# Illness Benefit Post-Surgery, hospital said I would have to go to GP for form



## shesells (7 Apr 2011)

Had surgery this week in a private clinic (years of paying health insurance and my first claim), they gave me a cert for work but said they don't do SW forms for illness benefit and I'd have to go to my GP for that. I have several problems with that


How can a GP certify surgery performed by someone else?
My GP is beside my work which is miles away and I'm off my feet for 2 weeks
My GP didn't refer me for the surgery, my physiotherapist sent me for a second opinion and the surgeon decided he should go in asap (which was proven to be the right decision with what he found)
My GP will probably charge me €55 for a 2 minute chat and the form

With only 7 days to submit the first form I'm going to give him a call tomorrow but I'm not happy at the situation. Work do pay us but we have to claim illness benefit and sign it over to them so I need to do it. 
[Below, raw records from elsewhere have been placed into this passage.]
(** * Execution-lifecycle hooks of the EOEPCA processing service template

    A shallow embedding of [service.py]: the execution handler
    [EoepcaCalrissianRunnerExecutionHandler] (constructor, pre- and
    post-execution hooks, [setOutput], [handle_outputs], the static helpers)
    and the failure branch of the service entry point.

    Python objects that the code mutates in place and shares by reference
    ([conf], [outputs], [os.environ], the engine's output dictionary and the
    handler's own attributes) live in one [state] record that is threaded
    through a state-and-exception monad.  Third-party calls (PyJWT, requests,
    pystac, PyYAML, the builtins [str] and [int], [zoo._]) are collected in a
    record of
    [externals] over which every theorem is universally quantified. *)

From Stdlib Require Import ZArith String Ascii List Bool Lia.
From stdpp Require Import base tactics option list gmap strings pretty.

Local Open Scope string_scope.

(** ** Python values *)

(** The JSON-like fragment of Python's values that flows through the
    handler: configuration entries, token claims, HTTP response bodies,
    engine outputs and catalogue documents. *)
#[warnings="-register-all"]
Inductive pyval : Type :=
| PNone
| PBool (b : bool)
| PInt (n : Z)
| PStr (s : string)
| PList (l : list pyval)
| PDict (d : gmap string pyval).

(** Python truthiness, as used by [if x:] and [not x]. *)
Definition truthy (v : pyval) : bool :=
  match v with
  | PNone => false
  | PBool b => b
  | PInt n => negb (n =? 0)%Z
  | PStr s => negb (String.eqb s "")
  | PList l => match l with [] => false | _ => true end
  | PDict d => match map_to_list d with [] => false | _ => true end
  end.

(** The exception classes that the modelled code can meet.  All of them
    derive from [Exception]; [OSError] stands for the operating-system
    errors other than [FileNotFoundError]. *)
Inductive exn : Type :=
| KeyError (k : string)
| TypeError
| AttributeError
| ValueError
| NameError (v : string)
| UnboundLocalError (v : string)
| StopIteration
| FileNotFoundError
| OSError
| UnicodeDecodeError
| YAMLError
| RequestException
| JSONDecodeError
| DecodeError.

Inductive outcome (A : Type) : Type :=
| Ret (a : A)
| Raise (e : exn).
Arguments Ret {A} a.
Arguments Raise {A} e.

(** ** String helpers standing for the [str] methods and [os.path] *)

Fixpoint starts_with (p s : string) : bool :=
  match p, s with
  | EmptyString, _ => true
  | String a p', String b s' => Ascii.eqb a b && starts_with p' s'
  | String _ _, EmptyString => false
  end.

(** [s.count(p) != 0] for a non-empty pattern [p]. *)
Fixpoint contains (p s : string) : bool :=
  starts_with p s ||
  match s with
  | EmptyString => false
  | String _ s' => contains p s'
  end.

Fixpoint ends_with_slash (s : string) : bool :=
  match s with
  | EmptyString => false
  | String c EmptyString => Ascii.eqb c "/"
  | String _ s' => ends_with_slash s'
  end.

(** [posixpath.join(a, b)]. *)
Definition os_path_join (a b : string) : string :=
  if starts_with "/" b then b
  else if String.eqb a "" || ends_with_slash a then a +:+ b
  else a +:+ "/" +:+ b.

Definition os_path_join3 (a b c : string) : string :=
  os_path_join (os_path_join a b) c.

(** [posixpath.basename(p)]: what follows the last slash. *)
Fixpoint os_path_basename (p : string) : string :=
  match p with
  | EmptyString => EmptyString
  | String c p' =>
      if Ascii.eqb c "/" then os_path_basename p'
      else if contains "/" p' then os_path_basename p'
      else p
  end.

(** [s.replace(old, new)] for a non-empty [old]: non-overlapping
    occurrences, left to right.  [skip] counts the characters of a match
    that remain to be dropped. *)
Fixpoint replace_from (skip : nat) (old new s : string) : string :=
  match s with
  | EmptyString => EmptyString
  | String c s' =>
      match skip with
      | S k => replace_from k old new s'
      | O =>
          if starts_with old s
          then new +:+ replace_from (String.length old - 1) old new s'
          else String c (replace_from 0 old new s')
      end
  end.

Definition str_replace (old new s : string) : string :=
  replace_from 0 old new s.

Definition lower_ascii (c : ascii) : ascii :=
  let n := nat_of_ascii c in
  if (65 <=? n)%nat && (n <=? 90)%nat then ascii_of_nat (n + 32) else c.

(** [s.lower()] on ASCII text. *)
Fixpoint str_lower (s : string) : string :=
  match s with
  | EmptyString => EmptyString
  | String c s' => String (lower_ascii c) (str_lower s')
  end.

Definition digit_of_ascii (c : ascii) : option Z :=
  let n := nat_of_ascii c in
  if (48 <=? n)%nat && (n <=? 57)%nat then Some (Z.of_nat (n - 48)) else None.

Fixpoint parse_digits (acc : Z) (s : string) : option Z :=
  match s with
  | EmptyString => Some acc
  | String c s' =>
      match digit_of_ascii c with
      | Some d => parse_digits (10 * acc + d) s'
      | None => None
      end
  end.

(** A plain decimal numeral, optionally signed. *)
Definition decimal_numeral (s : string) : option Z :=
  match s with
  | String "-" (String c s') => Z.opp <$> parse_digits 0 (String c s')
  | String "+" (String c s') => parse_digits 0 (String c s')
  | String c s' => parse_digits 0 (String c s')
  | EmptyString => None
  end.

(** Whether the text holds a NUL character. *)
Fixpoint has_nul (s : string) : bool :=
  match s with
  | EmptyString => false
  | String c s' => Ascii.eqb c "000" || has_nul s'
  end.

(** [str(n)] for an integer. *)
Definition str_of_int (n : Z) : string := pretty n.

(** ** The external world *)

(** A [requests] response: status, text, and the result of [.json()]. *)
Record response : Type := Response {
  status_code : Z;
  text : string;
  json : outcome pyval;
}.

(** [Response.ok]: [raise_for_status()] does not raise, that is the status
    is not a 4xx or 5xx one. *)
Definition response_ok (r : response) : bool :=
  negb ((400 <=? status_code r)%Z && (status_code r <? 600)%Z).

Inductive http_result : Type :=
| HttpResponse (r : response)
| HttpFailure.

(** The part of pystac's document model the handler touches. *)
Record Item : Type := MkItem {
  item_assets : gmap string (gmap string pyval);
  item_collection_id : pyval;
  item_fields : gmap string pyval;
}.

Record Collection : Type := MkCollection {
  collection_to_dict : gmap string pyval;
  collection_self_href : pyval;
}.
I'm annoyed at the clinic in not being able to facilitate this...but I was so drugged up when I was leaving that it's only just hit me. Should they not be obliged to give me the form?


----------



## Guest105 (7 Apr 2011)

Seasells  - The private clinic will send details of your treatment to your GP. The private clinics won't deal with social welfare forms precisely because they are providing a private service. 

I don't think it is a good idea to be registered with a GP so far from home, what would happen if you needed a doctor in the middle of the night or out of work hours?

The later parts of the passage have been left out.